Like multinational rivals such as PepsiCo and nestle, Coca-Cola has started offering recyclable aluminium cans and plastic bottles to some water brands in response to public anger over the pollution of the world's oceans with plastic waste, Reuters said.
But James quincy, in an interview with Reuters, said coke's launch of a range of soda cans in the us was not part of the overall shift.
"Recycled PET bottles have a much lower carbon footprint than aluminum cans or recycled glass bottles," says quincy.
"We are not trying to engineer a strategic shift from plastics to aluminium," says Mr Quincy.
The company focuses on collecting plastic bottles and currently recycles about 59 percent, he added.
In 2018, Coca-Cola pledged to collect bottles of coke it sells worldwide by 2030.
A Coca-Cola spokesman said in a statement: "we are aligned with greenpeace's goal of removing trash from the ocean and are ready to do our part to help address this significant challenge."

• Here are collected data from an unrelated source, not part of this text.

(* ===== verification/Lasting.v ===== *)
(** * What no interleaving loses

    A property of the scheduler that its operations keep one by one is kept by
    the interleaved master ([fire_keeps]).  With it: a job that is tracked stays
    tracked, with what was asked for it, whatever runs at the same time. *)

From S2P Require Import Prelude GoStd GoJson GoTime GoHeap Queue QueueFacts SchedulerSpec.
From S2P Require Import QueueProps JobTable Messaging Fairshare CircuitBreaker Tracker Matchmaker.
From S2P Require Import Store Config GoRegexp World Server Dispatch Master Hoare Panics Restart Persist.
From S2P Require Import Demo MasterProps Gang Threads Goroutines Alone Interleave Quiesce Catchup.
Import GlobalScheduler (objs, gobjs, queue, jobs, groups, MaxQueueSize, OnJobChange,
  OnGroupChange, dbWriteChan).
#[local] Open Scope string_scope.
#[local] Open Scope list_scope.
#[local] Open Scope nat_scope.

(** ** Jobs last *)

Record lasting (gs0 gs : GlobalScheduler) : Prop := {
  la_object l : l ∈ dom (objs gs0) → l ∈ dom (objs gs) ∧ descriptor (deref gs l) = descriptor (deref gs0 l);
  la_table id : is_Some (jobs gs0 !! id) → is_Some (jobs gs !! id)
}.

Lemma lasting_refl gs : lasting gs gs.
Proof. by split. Qed.

Lemma lasting_same gs0 gs gs' : objs gs' = objs gs → jobs gs' = jobs gs → lasting gs0 gs → lasting gs0 gs'.
Proof. intros Ho Hj []. split; unfold deref; by rewrite ?Ho, ?Hj. Qed.

Lemma lasting_frame gs0 gs gs' : job_frame gs gs' → lasting gs0 gs → lasting gs0 gs'.
Proof.
  intros HF [Ho Hj]. split.
  - intros l Hl. rewrite (jf_dom _ _ HF), (jf_desc _ _ HF). auto.
  - intros id. rewrite (jf_jobs _ _ HF). auto.
Qed.

Lemma lasting_alloc gs0 l j gs : l ∉ dom (objs gs) → lasting gs0 gs → lasting gs0 (gs <| objs ::= <[l := j]> |>).
Proof.
  intros Hl [Ho Hj]. split; [|done]. intros l' Hl'. destruct (Ho l' Hl') as [Hd HD]. rewrite deref_new by done.
  split; [|done]. cbn. rewrite dom_insert. set_solver.
Qed.

Definition lasting_inv (gs0 gs : GlobalScheduler) : Prop := heap_inv gs ∧ lasting gs0 gs.

#[export] Instance lasting_queue gs0 : QueueInv (lasting_inv gs0).
Proof.
  apply QueueInv_framed; [intros; by eapply lasting_frame|].
  intros id st gs _ HL. unfold SetGroupState. destruct (groups gs !! id); [|done].
  unfold notifyGroupChange. case_match; by apply (lasting_same _ gs).
Qed.

#[export] Instance lasting_unwritten gs0 : Unwritten (lasting_inv gs0).
Proof. apply Unwritten_framed. intros. by eapply lasting_frame. Qed.

#[export] Instance lasting_accepts gs0 : Accepts (lasting_inv gs0) (λ _, True).
Proof.
  intros j gs [HI HL] _. split; [by apply (accepts_enqueue (ok:=λ _, True))|].
  pose proof (Enqueue_new_eq j gs) as HE. unfold new_job in *. cbn [fst snd].
  set (l := fresh _) in *. assert (Hl : l ∉ dom (objs gs)) by apply is_fresh. rewrite HE.
  pose proof (lasting_alloc gs0 l (queued j) gs Hl HL) as [Ho Hj].
  destruct (_ && _); [by apply lasting_alloc|]. cbn [snd]. apply lasting_frame with (tracked l (queued j) gs).
  - etrans; [|apply job_frame_notify]. apply job_frame_heap, frame_heap_Push.
  - split; [exact Ho|]. intros id Hid. unfold tracked. cbn. apply lookup_insert_is_Some'. right. by apply Hj.
Qed.

#[export] Instance lasting_registers gs0 : Registers (lasting_inv gs0).
Proof.
  split.
  - intros g gs [HI HL]. split; [by apply (registers_new_group (Q:=heap_inv))|]. by apply (lasting_same _ gs).
  - intros l gs [HI HL]. split; [by apply (registers_group (Q:=heap_inv))|].
    unfold RegisterGroup, notifyGroupChange. cbv zeta. case_match; by apply (lasting_same _ gs).
Qed.

(** ** The interleaved master keeps what the operations keep *)

Section Machine.
Context {C : CEL} {B : Bolt} `{GoArch} `{Zone} `{MapOrder}.

Section Keeps.
Context (Q : GlobalScheduler → Prop) `{!QueueInv Q, !Unwritten Q, !Accepts Q (λ _, True), !Registers Q}.
Abbreviation HQ := (holds (Q:=Q) (U:=λ _ _, True)).

Lemma critical_keeps {X} (m : M World X) w x w' : (∀ y w1, m w = Some (y, w1) → HQ w1) →
  critical m w = Some (x, w') → HQ w'.
Proof.
  intros Hm. unfold critical. destruct (m w) as [[y w1]|]; [|done]. intros [= _ <-].
  destruct (Hm y w1 eq_refl) as (HI & HE & _). split; [by apply unwritten|done].
Qed.

Lemma atom_keeps X (m : M World X) f w x w' : atom true X m f → HQ w → m w = Some (x, w') → HQ w'.
Proof.
  intros Ha Hw. pose proof Hw as (HI & HE & _). destruct Ha as [X m f Hm|i job f|X m f [Hm _] _|job f _ _|g f _ _|X f _].
  - destruct (Hm w) as (y & w1 & E & Hs & Hc & _). rewrite E. intros [= _ <-]. unfold holds. rewrite Hs. auto.
  - unfold on_queue, take_at. intros [= _ <-]. split; [|done]. cbn.
    destruct (Nat.ltb_spec i (Len (sched w))); [by apply qi_heap_remove|by rewrite heap_remove_out].
  - apply critical_keeps. intros y w1 E. by eapply (Hm Q (λ _ _, True)).
  - apply critical_keeps. intros y w1. rewrite enqueue_runs.
    pose proof (accepts_enqueue job (sched w) HI Logic.I) as HA. destruct (Enqueue _ _) as [e gs]. by intros [= _ <-].
  - apply critical_keeps. intros y w1. rewrite register_runs. intros [= _ <-]. split; [|done].
    apply registers_group. by apply registers_new_group.
  - done.
Qed.

(** Every thread that runs is one of the walked ones, and the property holds. *)
Definition steady (c : machine) : Prop :=
  HQ (world c) ∧ ∀ i e p, pool c !! i = Some (e, p) → ∃ h, shape (atom true) h false p.

Lemma steady_thread i e p q c c1 h : steady c → pool c !! i = Some (e, p) → pool c1 = pool c →
  HQ (world c1) → shape (atom true) h false q → steady (set_thread i q c1).
Proof.
  intros [_ Hs] Hi Hp Hw Hq. split; [done|]. intros j e' p'.
  intros [(_ & -> & _)|[_ Hj]]%lookup_set_thread; [by exists h|]. rewrite Hp in Hj. by eapply Hs.
Qed.

Lemma rechan_keeps (w : World) f : HQ w → HQ (w <| sched ::= λ gs, gs <| dbWriteChan ::= f |> |>).
Proof. intros (HI & HE & _). split; [|done]. by apply (unwritten (Q:=Q)). Qed.

Lemma fire_keeps l c c' : steady c → fire l c = Next c' → steady c'.
Proof.
  intros HS. pose proof HS as [Hw Hs]. destruct l as [e|i| | |]; cbn [fire].
  - assert (∀ b : bool, (if b then Blocked else Next (c <| pool ::= λ ts, ts ++ [(e, thread e)] |>)) = Next c' →
      steady c') as HB; [|destruct e; try done; apply HB].
    intros []; [done|]. intros [= <-]. split; [done|]. cbn. intros i e' p. rewrite lookup_app_Some.
    intros [Hi|[_ Hi]]; [by eapply Hs|]. apply list_lookup_singleton_Some in Hi as [_ [= <- <-]].
    exists false. apply walk_thread.
  - destruct (pool c !! i) as [[e p]|] eqn:Hi; [|done]. destruct (Hs i e p Hi) as [h Hp].
    destruct p as [a|X mu m k|op k|k|k]; cbn [resume shape] in *; [done|..].
    + do 2 (destruct (_ && _); [done|]). destruct (m (world c)) as [[x w]|] eqn:E; [|done]. intros [= <-].
      eapply steady_thread; [done..| |apply Hp]. by eapply atom_keeps; [apply Hp| |].
    + destruct (closed c); [done|]. destruct (_ <? _); [|done]. intros [= <-].
      eapply steady_thread; [done..| |apply Hp]. by apply (rechan_keeps (world c) (λ l, l ++ [op])).
    + destruct (holder c); [done|]. intros [= <-]. eapply steady_thread; [done..|apply Hp].
    + intros [= <-]. eapply steady_thread; [done..|apply Hp].
  - destruct (inflight c); [done|]. destruct (dbWriteChan _) as [|op rest]; [done|]. intros [= <-].
    split; [|done]. by apply (rechan_keeps (world c) (λ _, rest)).
  - destruct (inflight c); [|done]. intros [= <-]. by split.
  - destruct (_ || _); [done|]. destruct (closed c); [done|]. by intros [= <-].
Qed.

Lemma fires_keep ls c c' : steady c → fires ls c = Next c' → steady c'.
Proof.
  revert c. induction ls as [|l ls IH]; intros c Hs; cbn [fires]; [by intros [= <-]|].
  destruct (fire l c) as [| |c1] eqn:E; try done. apply IH. by eapply fire_keeps.
Qed.
End Keeps.

Lemma steady_idle Q w : holds (Q:=Q) (U:=λ _ _, True) w → steady Q (idle w).
Proof. intros Hw. split; [exact Hw|]. by intros []. Qed.

(** Every job is tracked under its own ID. *)
Lemma reaches_table times cfg d clk uu c : reaches (StartMaster times cfg d clk uu) c → steady table_inv c.
Proof.
  intros [ls E]. eapply fires_keep; [apply _..| |exact E]. apply steady_idle.
  pose proof (reachable_table times cfg d clk uu [] _ (steps_nil _)) as Hids.
  destruct (holds_StartMaster (λ _, True) times cfg d clk uu Logic.I) as ([HI _] & He & _). by split.
Qed.

(** C4: no interleaving loses a job: from any state the interleaved master can reach,
    whatever its goroutines then do, every tracked job stays tracked under its ID,
    and with exactly what was asked for it (command, requirement, resources,
    priority, retries), unless two jobs were given the same ID. *)
Theorem no_job_is_lost times cfg d clk uu c ls c' id j :
  reaches (StartMaster times cfg d clk uu) c → fires ls c = Next c' → GetJob id (sched (world c)) = Some j →
  ∃ j', GetJob id (sched (world c')) = Some j' ∧
    (unique_ids (sched (world c')) → descriptor j' = descriptor j).
Proof.
  intros Hr E (l & Hl & <-)%GetJob_Some. pose proof (reaches_table _ _ _ _ _ _ Hr) as HT.
  pose proof HT as [([HI Hids] & HE & _) Hs].
  destruct (fires_keep table_inv ls c c' HT E) as [([[_ [_ Hdom]] Hids'] & _) _].
  assert (steady (lasting_inv (sched (world c))) c) as HL.
  { split; [|exact Hs]. split; [split; [done|apply lasting_refl]|done]. }
  destruct (fires_keep _ ls c c' HL E) as [([_ [Ho Hj]] & _) _].
  destruct (Hj id (mk_is_Some _ _ Hl)) as [l' Hl']. exists (deref (sched (world c')) l').
  split; [by apply GetJob_Some; exists l'|]. intros HU.
  destruct HI as (_ & _ & Hd). destruct (Ho l (Hd _ _ Hl)) as [Hlive HD].
  destruct (HU l Hlive) as [_ Huniq]. rewrite <- HD. f_equal. f_equal. apply Huniq; [by eapply Hdom|].
  rewrite (Hids' id l' Hl'), <- (Hids id l Hl). unfold descriptor in HD. congruence.
Qed.
End Machine.

(** ** On the concrete master *)

Section Witnesses.
#[local] Existing Instances toy_cel bolt_map amd64 utc map_order_canonical.

(** From the interleaved submissions and dispatch of [demo_schedule] on. *)
Definition further : list label := replicate 16 (Go 3) ++ [Save; Take; Save; Take; Save].

Lemma demo_settles : fires further demo_machine = Next settled.
Proof.
  assert (HA : ∀ ls1 ls2 c c1, fires ls1 c = Next c1 → fires ls2 c1 = fires (ls1 ++ ls2) c).
  { intros ls1 ls2 c c1 E. by rewrite fires_app, E. }
  assert (possible demo_schedule (idle demo_master) = true) as H1 by (vm_compute; reflexivity).
  assert (possible settling (idle demo_master) = true) as H2 by (vm_compute; reflexivity).
  etrans; [exact (HA _ further _ _ (fires_following _ _ H1))|exact (fires_following _ _ H2)].
Qed.

Lemma no_job_is_lost_witness : ∃ j', GetJob "00000001" (sched (world settled)) = Some j' ∧ Job.Command j' = "echo hi".
Proof.
  assert (Job.Command <$> GetJob "00000001" (sched (world demo_machine)) = Some "echo hi") as HC by (vm_compute; reflexivity).
  destruct (GetJob "00000001" (sched (world demo_machine))) as [j|] eqn:Hj; [|discriminate HC].
  destruct (no_job_is_lost demo_clock DefaultConfig ∅ demo_clock demo_uuids demo_machine further settled
    "00000001" j demo_machine_reached demo_settles Hj) as (j' & Hj' & HD).
  exists j'. split; [exact Hj'|]. specialize (HD settled_unique).
  apply (inj Some) in HC. unfold descriptor in HD. congruence.
Defined.
End Witnesses.
(** * fsl_mrs dynamic fitting: numerical utilities, results collation and
    the command-line wrapper, embedded shallowly.

    Part I holds the model, one module per source file:
    - [Float64]    numpy's float64 scalars, as the kernel's binary64 floats;
    - [Py]         the Python objects the code passes around, and the store
                   they live in (a state-and-error monad [M]);
    - [Misc]       [fsl_mrs/utils/misc.py]: [gradient], [hessian],
                   [hessian_diag], [ppm2hz], [hz2ppm], [multiply], for
                   a function [f] that returns a new object at each call;
    - [Aliasing]   [gradient] and [calculate_lap_cov] of the same file,
                   for a function whose result may share the memory of
                   its argument;
    - [DynResults] [fsl_mrs/utils/dynamic/dyn_results.py]: [dynRes],
                   [dynRes_newton], [subplot_shape];
    - [FslDynmrs]  [fsl_mrs/scripts/fsl_dynmrs.py]: [main], on a tree of
                   folders and files.
    Part II holds the properties. *)

From Stdlib Require Import Floats ZArith Lia Bool Ascii String.
From Stdlib Require Uint63.
From stdpp Require Import base option list gmap strings pretty.

(* ===================================================================== *)
(** * Part I: the model                                                   *)
(* ===================================================================== *)

(** ** numpy float64 *)

Module Float64.

(** [np.finfo(np.float32).eps], that is 2^-23; as a float64 it is exact. *)
Definition eps32 : float := 0x1p-23%float.

(** The Python literal [1e-5]: the binary64 nearest to 10^-5. *)
Definition lit_1e_5 : float := 0x1.4f8b588e368f1p-17%float.


(** A Python [int] turned into a float64 (exact below 2^53). *)
Definition of_nat (n : nat) : float :=
  PrimFloat.of_uint63 (Uint63.of_Z (Z.of_nat n)).

(** complex128 as a pair (real, imaginary). *)
Definition complex : Type := float * float.

(** The float 1.0, sign, mantissa and exponent. *)
Definition SF_one : spec_float := S754_finite false 4503599627370496 (-52).

End Float64.

(** ** Python objects and the store *)

Module Py.
Import Float64.

Definition loc := nat.

(** Nested array of mapped parameters: time points x parameter groups x
    values, as [VariableMapping.free_to_mapped] returns it and as
    [init['x']] holds it. *)
Abbreviation nested := (list (list (list float))).

Abbreviation matrix := (list (list float)).

(** A value of the dynamic-model configuration. *)
Inductive pyval :=
| PStr (s : string)
| PList (l : list string).

(** [vm.Parameters[param]]: the string ['fixed'] or ['variable'], or a
    dictionary such as [{'dynamic': 'model_lin', 'params': [...]}]. *)
Inductive behaviour :=
| BehStr (s : string)
| BehDict (d : gmap string pyval).

(** The attributes of the variable-mapping object that the results class
    reads ([vm.mapped_names] and [vm.mapped_sizes] carry a prefix here,
    the orchestrator has a [mapped_names] of its own). The class itself
    is not part of these sources: its two transforms are fields. *)
Record VariableMapping := {
  vm_mapped_names : list string;
  vm_mapped_sizes : list nat;
  Parameters : gmap string behaviour;
  ntimes : nat;
  free_to_mapped : list float -> nested;
  mapped_to_free : nested -> list float
}.

(** A single-spectrum object; only its payload matters here. *)
Record MRS := {
  FID : list complex
}.

(** The orchestrator object ([dynMRS]), by the attributes read in
    [dyn_results.py]. [mrs_list] refers to a list object whose items
    refer to [MRS] objects. *)
Record dynMRS := {
  vm : VariableMapping;
  free_names : list string;
  mapped_names : list string;
  metabolite_names : list string;
  time_var : list float;
  data : list (list complex);
  full_fwd : list float -> list complex;
  mrs_list : loc
}.

Inductive obj :=
| ONdarray (a : list float)
| ONested (m : nested)
| OMrs (m : MRS)
| OList (items : list loc)
| ODyn (d : dynMRS).

Abbreviation heap := (gmap loc obj).

(** Computations on the store; [None] is a raised exception. *)
Definition M (A : Type) : Type := heap -> option (A * heap).

#[global] Instance M_ret : MRet M := fun A a h => Some (a, h).

#[global] Instance M_bind : MBind M := fun A B k m h =>
  match m h with
  | Some (a, h') => k a h'
  | None => None
  end.

Definition raise {A : Type} : M A := fun _ => None.

Definition lift {A : Type} (o : option A) : M A :=
  fun h => match o with Some a => Some (a, h) | None => None end.

Definition read (l : loc) : M obj := fun h => lift (h !! l) h.

Definition write (l : loc) (o : obj) : M unit := fun h => Some (tt, <[l := o]> h).

Definition alloc (o : obj) : M loc :=
  fun h => let l := fresh (dom h) in Some (l, <[l := o]> h).

(** What an object is when taken for an array, a nested array, a
    spectrum, a list or an orchestrator; [None] for an object of another
    class. *)
Definition as_ndarray (o : obj) : option (list float) :=
  match o with ONdarray a => Some a | _ => None end.

Definition as_nested (o : obj) : option nested :=
  match o with ONested m => Some m | _ => None end.

Definition as_mrs (o : obj) : option MRS :=
  match o with OMrs m => Some m | _ => None end.

Definition as_list (o : obj) : option (list loc) :=
  match o with OList ls => Some ls | _ => None end.

Definition as_dyn (o : obj) : option dynMRS :=
  match o with ODyn d => Some d | _ => None end.

Definition read_ndarray (l : loc) : M (list float) :=
  o ← read l; lift (as_ndarray o).

Definition read_nested (l : loc) : M nested :=
  o ← read l; lift (as_nested o).

Definition read_mrs (l : loc) : M MRS :=
  o ← read l; lift (as_mrs o).

Definition read_list (l : loc) : M (list loc) :=
  o ← read l; lift (as_list o).

Definition read_dyn (l : loc) : M dynMRS :=
  o ← read l; lift (as_dyn o).

(** [for a in l: s = body(a, s)] *)
Fixpoint for_each {A S : Type} (l : list A) (body : A -> S -> M S) (s : S) : M S :=
  match l with
  | [] => mret s
  | a :: l' => s' ← body a s; for_each l' body s'
  end.

(** The same loop for a body that does not touch the store. *)
Fixpoint for_each_pure {A S : Type} (l : list A) (body : A -> S -> option S) (s : S)
  : option S :=
  match l with
  | [] => Some s
  | a :: l' => s' ← body a s; for_each_pure l' body s'
  end.

(** [for i in range(n): s = body(i, s)] *)
Definition for_range {S : Type} (n : nat) (body : nat -> S -> M S) (s : S) : M S :=
  for_each (seq 0 n) body s.

(** numpy [a.size], [a[i]] and [a[i] = v] on a one-dimensional array;
    an index past the end raises. *)
Definition size (x : loc) : M nat :=
  a ← read_ndarray x; mret (length a).

Definition getitem (x : loc) (i : nat) : M float :=
  a ← read_ndarray x; lift (a !! i).

Definition setitem (x : loc) (i : nat) (v : float) : M unit :=
  a ← read_ndarray x;
  if decide (i < length a) then write x (ONdarray (<[i := v]> a)) else raise.

(** [x.astype(float)]: always a new array. *)
Definition astype_float (x : loc) : M loc :=
  a ← read_ndarray x; alloc (ONdarray a).

(** [f(x)] for a function that only reads its argument and returns a
    new object at every call; the module [Aliasing] has the function
    whose result shares memory with its argument. *)
Definition call {Y : Type} (f : list float -> Y) (x : loc) : M Y :=
  a ← read_ndarray x; mret (f a).

End Py.

(** ** misc.py *)

Module Misc.
Import Float64 Py.

Section gradient.
Context {Y : Type}.
(** [f1 - f0] and [(f1 - f0) / eps] on whatever [f] returns (a scalar,
    a complex spectrum, a nested array). *)
Variable Ysub : Y -> Y -> Y.
Variable Ydivs : Y -> float -> Y.

Definition gradient_body (x : loc) (f : list float -> Y) (i : nat) (gradient : list Y)
  : M (list Y) :=
  xi ← getitem x i;
  let eps := (abs xi * eps32)%float in
  let eps := if (eps =? 0)%float then lit_1e_5 else eps in
  let xx0 := (1 * xi)%float in
  f0 ← call f x;
  xi' ← getitem x i;
  setitem x i (xi' + eps)%float;;
  f1 ← call f x;
  setitem x i xx0;;
  mret (gradient ++ [Ydivs (Ysub f1 f0) eps]).

Definition gradient (x : loc) (f : list float -> Y) : M (list Y) :=
  x ← astype_float x;
  N ← size x;
  for_range N (gradient_body x f) [].

(** The forward difference of [f] at [a] along coordinate [i], whose
    value is [xi], for the step [s]. *)
Definition forward_difference (f : list float -> Y) (a : list float) (i : nat)
    (xi s : float) : Y :=
  Ydivs (Ysub (f (<[i := (xi + s)%float]> a)) (f a)) s.

(** The step [gradient] takes along a coordinate of value [xi]. *)
Definition step (xi : float) : float :=
  let eps := (abs xi * eps32)%float in
  if (eps =? 0)%float then lit_1e_5 else eps.

(** The forward differences of every coordinate of [a], each with its
    own step. *)
Definition differences (f : list float -> Y) (a : list float) : list Y :=
  imap (fun i xi => forward_difference f a i xi (step xi)) a.

End gradient.

(** [np.zeros((n, m))] *)
Definition np_zeros (n m : nat) : matrix := replicate n (replicate m 0%float).

(** [C[i, j] = v]; an index out of bounds raises. *)
Definition setitem2 (C : matrix) (i j : nat) (v : float) : option matrix :=
  row ← C !! i;
  if decide (j < length row) then Some (<[i := <[j := v]> row]> C) else None.



(** *** hessian and hessian_diag *)

(** [a - b] on two arrays of one shape (here always two gradients of
    [x]), and [a / s] for a scalar [s]. *)
Definition np_sub (a b : list float) : list float := zip_with PrimFloat.sub a b.

Definition np_divs (a : list float) (s : float) : list float :=
  map (fun v => v / s)%float a.

(** [a.reshape(n)] of a one-dimensional array: the size must be [n]. *)
Definition reshape (a : list float) (n : nat) : option (list float) :=
  if decide (length a = n) then Some a else None.

(** [H[:, i] = col], one entry of [col] for each row of [H]; a column
    index past the end of a row raises. *)
Definition setcolumn (H : matrix) (i : nat) (col : list float) : option matrix :=
  if decide (length col = length H /\ Forall (fun row => i < length row) H)
  then Some (zip_with (fun row v => <[i := v]> row) H col)
  else None.

(** [H[i] = v] for a scalar [v]: every entry of row [i] becomes [v]. *)
Definition setrow (H : matrix) (i : nat) (v : float) : option matrix :=
  row ← H !! i; Some (<[i := map (fun _ => v) row]> H).

Section hessian.
(** [np.linalg.norm] of a one-dimensional array. *)
Variable np_linalg_norm : list float -> float.

(** The step, one for all coordinates: the norm of the gradient at [x]
    times [eps32], or [1e-5] when that is zero. *)
Definition hessian_step (gd_0 : list float) : float :=
  let eps := (np_linalg_norm gd_0 * eps32)%float in
  if (eps =? 0)%float then lit_1e_5 else eps.

(** One pass of the loop of [hessian]. The array written to is the
    caller's: there is no [astype] here. *)
Definition hessian_body (x : loc) (f : list float -> float) (gd_0 : list float)
    (eps : float) (i : nat) (hessian : matrix) : M matrix :=
  xi ← getitem x i;
  let xx0 := (1 * xi)%float in
  setitem x i (xx0 + eps)%float;;
  gd_1 ← gradient PrimFloat.sub PrimFloat.div x f;
  n ← size x;
  col ← lift (reshape (np_divs (np_sub gd_1 gd_0) eps) n);
  hessian ← lift (setcolumn hessian i col);
  setitem x i xx0;;
  mret hessian.

Definition hessian (x : loc) (f : list float -> float) : M matrix :=
  N ← size x;
  let hessian := np_zeros N N in
  gd_0 ← gradient PrimFloat.sub PrimFloat.div x f;
  let eps := hessian_step gd_0 in
  for_range N (hessian_body x f gd_0 eps) hessian.

(** One pass of the loop of [hessian_diag]. *)
Definition hessian_diag_body (x : loc) (f : list float -> float) (gd_0 : list float)
    (eps : float) (i : nat) (hess : matrix) : M matrix :=
  xi ← getitem x i;
  let xx0 := (1 * xi)%float in
  setitem x i (xx0 + eps)%float;;
  gd_1 ← gradient PrimFloat.sub PrimFloat.div x f;
  g1 ← lift (gd_1 !! i);
  g0 ← lift (gd_0 !! i);
  hess ← lift (setrow hess i ((g1 - g0) / eps)%float);
  setitem x i xx0;;
  mret hess.

Definition hessian_diag (x : loc) (f : list float -> float) : M matrix :=
  N ← size x;
  let hess := np_zeros N 1 in
  gd_0 ← gradient PrimFloat.sub PrimFloat.div x f;
  let eps := hessian_step gd_0 in
  for_range N (hessian_diag_body x f gd_0 eps) hess.

End hessian.

(** The gradient of [f] at [a] with coordinate [i] moved by [eps]. *)
Definition gradient_at_step (f : list float -> float) (a : list float) (eps : float)
    (i : nat) : list float :=
  match a !! i with
  | Some xi => differences PrimFloat.sub PrimFloat.div f (<[i := (xi + eps)%float]> a)
  | None => []
  end.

Coca-Cola has pledged to collect and recycle every bottle and can it sells by 2030.
Specifically, Coca-Cola proposes two main indicators:
One is that by 2030, for every package Coca-Cola USES, it will try to recycle one similar package so that it can be recycled.
Second, by 2030, Coca-Cola plans to use 50% recycled materials in packaging materials on average, hoping to set a new global benchmark for beverage packaging.
Coke says it will achieve this by investing in innovative packaging and protecting the planet with its bottling partners, working with local communities, industry partners, customers and consumers to address packaging and Marine waste while producing better bottles.
It is known that Coca Cola collects bottles in different ways around the world.
In some countries, deposit return schemes are used to encourage consumers to return bottles in return for rewards such as cash, vouchers or points schemes.
It also works with private companies that hire agents to collect used coke bottles.
This year, for example, Coca-Cola launched a "bold" recycling campaign in Belgium: using its brand to encourage consumers to recycle packaging.
Instead of switching to aluminum cans, collecting and reusing plastic bottles is a "better long-term solution," quincy said.
Clearly, quincy didn't let the fear of plastic get to him, nor was he fooled by false consumer requests for plastic substitutes.